Retype each line exactly as it stands, beginning at the first line of the material and finishing with the line that contains "l + metadata_bytes l)%Z.".

____ Task inputs

(** ** Properties of the layout *)

(** The argument check of [rabit2_page_layout]. *)
Definition valid_geometry (bs h dk dv : Z) : Prop :=
  (0 < bs ∧ bs mod 32 = 0 ∧ 0 < h ∧ 0 < dk ∧ 0 < dv)%Z.

(** The regions of a layout follow each other without gap or overlap. *)
Definition regions_tile (l : Rabit2PageLayout) : Prop :=
  (k_payload_offset l = 0
   ∧ v_payload_offset l = k_payload_offset l + k_payload_bytes l
   ∧ k_min_offset l = v_payload_offset l + v_payload_bytes l
   ∧ k_scale_offset l = k_min_offset l + k_min_bytes l
   ∧ v_min_offset l = k_scale_offset l + k_scale_bytes l
   ∧ v_scale_offset l = v_min_offset l + v_min_bytes l
   ∧ page_bytes l = v_scale_offset l + v_scale_bytes l
   ∧ page_bytes l = payload_bytes l + metadata_bytes l)%Z.

Definition regions_positive (l : Rabit2PageLayout) : Prop :=
  (0 < k_payload_bytes l ∧ 0 < v_payload_bytes l ∧ 0 < k_min_bytes l
   ∧ 0 < k_scale_bytes l ∧ 0 < v_min_bytes l ∧ 0 < v_scale_bytes l)%Z.

Lemma layout_of_tile bs h dk dv : regions_tile (layout_of bs h dk dv).
Proof.
  unfold regions_tile, payload_bytes, metadata_bytes, layout_of. simpl. repeat split; lia.
Qed.

Lemma packed_dim_nat_pos n b : 0 < n → 0 < b → 0 < packed_dim_nat n b.
Proof. intros. unfold packed_dim_nat. apply Nat.div_str_pos. nia. Qed.

Lemma v_groups_nat_pos dv : 0 < dv → 0 < v_groups_nat dv.
Proof. intros. unfold v_groups_nat. apply Nat.div_str_pos. lia. Qed.

Lemma meta_bytes_nat_pos n : 0 < n → 0 < meta_bytes_nat n.
Proof. unfold meta_bytes_nat. lia. Qed.

Lemma layout_of_positive bs h dk dv :
  0 < bs → (32 | bs) → 0 < h → 0 < dk → 0 < dv → regions_positive (layout_of bs h dk dv).
Proof.
  intros Hbs [q ->] Hh Hk Hv.
  pose proof (packed_dim_nat_pos dk 3 ltac:(lia) ltac:(lia)).
  pose proof (v_groups_nat_pos dv Hv).
  pose proof (packed_dim_nat_pos (v_groups_nat dv * 32) 2 ltac:(lia) ltac:(lia)).
  assert (0 < q * 32 / 32 * h * dk).
  { rewrite Nat.div_mul by lia. repeat apply Nat.mul_pos_pos; lia. }
  pose proof (meta_bytes_nat_pos (q * 32 / 32 * h * dk) ltac:(lia)).
  pose proof (meta_bytes_nat_pos (q * 32 * h * v_groups_nat dv)
                ltac:(repeat apply Nat.mul_pos_pos; lia)).
  unfold regions_positive, layout_of. cbn -[Nat.mul Nat.div].
  repeat split; try lia; rewrite <-(Nat2Z.inj_lt 0); repeat apply Nat.mul_pos_pos; lia.
Qed.

(** C35: [rabit2_page_layout] accepts exactly the positive geometries whose block
    size is a multiple of 32; on those, the six regions are non-empty and tile
    the page [0, page_bytes) in order with no gap and no overlap; on every other
    input it raises [ValueError]. *)
Theorem page_layout_tiles_page (bs h dk dv : Z) :
  (valid_geometry bs h dk dv →
     ∃ l, rabit2_page_layout bs h dk (Some dv) = Ok l
          ∧ regions_tile l ∧ regions_positive l
          ∧ (block_size l, num_kv_heads l, head_size_k l, head_size_v l) = (bs, h, dk, dv))
  ∧ (¬ valid_geometry bs h dk dv → rabit2_page_layout bs h dk (Some dv) = Err ValueError).
Proof.
  split.
  - intros (Hbs & Hmod & Hh & Hk & Hv).
    assert (32 | Z.to_nat bs).
    { exists (Z.to_nat (bs / 32)). pose proof (Z.div_mod bs 32 ltac:(lia)). lia. }
    exists (layout_of (Z.to_nat bs) (Z.to_nat h) (Z.to_nat dk) (Z.to_nat dv)).
    pose proof (rabit2_page_layout_nat (Z.to_nat bs) (Z.to_nat h) (Z.to_nat dk) (Z.to_nat dv)) as E.
    rewrite !Z2Nat.id in E by lia. rewrite E by (done || lia).
    repeat split; try apply layout_of_tile; try apply layout_of_positive; try done; try lia.
    simpl. rewrite !Z2Nat.id by lia. done.
  - intros Hn. unfold rabit2_page_layout, default_head_size_v, RABIT2_GROUP_SIZE. simpl default.
    unfold valid_geometry in Hn.
    destruct (Z.leb_spec bs 0); [done|]. destruct (Z.eqb_spec (bs mod 32) 0); [|done].
    destruct (Z.leb_spec h 0); [done|]. destruct (Z.leb_spec dk 0); [done|].
    destruct (Z.leb_spec dv 0); [done|]. lia.
Qed.

(** For the served geometries (head sizes that are multiples of 32, K/V head
    sizes equal, [heads * head_size] a multiple of 64) a closed 32-token page
    occupies exactly 24.25 bytes per head and channel: [4 * page_bytes = 97 * H * d],
    made of 12 (K3 payload), 8 (V2 payload) and 4.25 (META8g64) bytes. *)
Theorem closed_page_bytes (h d : nat) :
  0 < h → 0 < d → (32 | d) → (64 | h * d) →
  ∃ l, rabit2_page_layout 32 (Z.of_nat h) (Z.of_nat d) (Some (Z.of_nat d)) = Ok l
       ∧ (k_payload_bytes l = 12 * Z.of_nat (h * d)
          ∧ v_payload_bytes l = 8 * Z.of_nat (h * d)
          ∧ 4 * metadata_bytes l = 17 * Z.of_nat (h * d)
          ∧ 4 * page_bytes l = 97 * Z.of_nat (h * d))%Z.
Proof.
  intros Hh Hd [c ->] [m Hm]. exists (layout_of 32 h (c * 32) (c * 32)). split.
  { apply (rabit2_page_layout_nat 32); (lia || by exists 1). }
  assert (v_groups_nat (c * 32) = c) as Hg.
  { unfold v_groups_nat. rewrite Nat.div_add_l, Nat.div_small by lia. lia. }
  assert (packed_dim_nat (c * 32) 3 = c * 12) as H3.
  { unfold packed_dim_nat. replace (c * 32 * 3) with ((c * 12) * 8) by lia.
    rewrite Nat.div_add_l, Nat.div_small by lia. lia. }
  assert (packed_dim_nat (c * 32) 2 = c * 8) as H2.
  { unfold packed_dim_nat. replace (c * 32 * 2) with ((c * 8) * 8) by lia.
    rewrite Nat.div_add_l, Nat.div_small by lia. lia. }
  assert (meta_bytes_nat (m * 64) = m * 68) as HM.
  { unfold meta_bytes_nat, meta_groups_nat. rewrite Nat.div_add_l, Nat.div_small by lia. lia. }
  unfold metadata_bytes, layout_of, region_sizes_nat. rewrite Hg, H3, H2.
  replace (32 / 32 * h * (c * 32)) with (m * 64) by (rewrite <-Hm; change (32 / 32) with 1; lia).
  replace (32 * h * c) with (m * 64) by lia.
  rewrite HM. cbn [sum_list sum_list_with take nth fold_right]. simpl. nia.
Qed.

(** At the served Llama geometry: 24,832 bytes per page. *)
Lemma closed_page_bytes_witness :
  rabit2_page_layout 32 8 128 (Some 128%Z) = Ok (layout_of 32 8 128 128)
  ∧ page_bytes (layout_of 32 8 128 128) = 24832%Z
  ∧ ∃ l, rabit2_page_layout 32 8 128 (Some 128%Z) = Ok l
       ∧ (k_payload_bytes l = 12 * Z.of_nat (8 * 128)
          ∧ v_payload_bytes l = 8 * Z.of_nat (8 * 128)
          ∧ 4 * metadata_bytes l = 17 * Z.of_nat (8 * 128)
          ∧ 4 * page_bytes l = 97 * Z.of_nat (8 * 128))%Z.
Proof.
  split; [reflexivity|]. split; [vm_compute; reflexivity|].
  apply (closed_page_bytes 8 128); [lia|lia|by exists 4|by exists 16].
Defined.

________

→ Response
(** ** Properties of the layout *)

(** The argument check of [rabit2_page_layout]. *)
Definition valid_geometry (bs h dk dv : Z) : Prop :=
  (0 < bs ∧ bs mod 32 = 0 ∧ 0 < h ∧ 0 < dk ∧ 0 < dv)%Z.

(** The regions of a layout follow each other without gap or overlap. *)
Definition regions_tile (l : Rabit2PageLayout) : Prop :=
  (k_payload_offset l = 0
   ∧ v_payload_offset l = k_payload_offset l + k_payload_bytes l
   ∧ k_min_offset l = v_payload_offset l + v_payload_bytes l
   ∧ k_scale_offset l = k_min_offset l + k_min_bytes l
   ∧ v_min_offset l = k_scale_offset l + k_scale_bytes l
   ∧ v_scale_offset l = v_min_offset l + v_min_bytes l
   ∧ page_bytes l = v_scale_offset l + v_scale_bytes l
   ∧ page_bytes l = payload_bytes l + metadata_bytes l)%Z.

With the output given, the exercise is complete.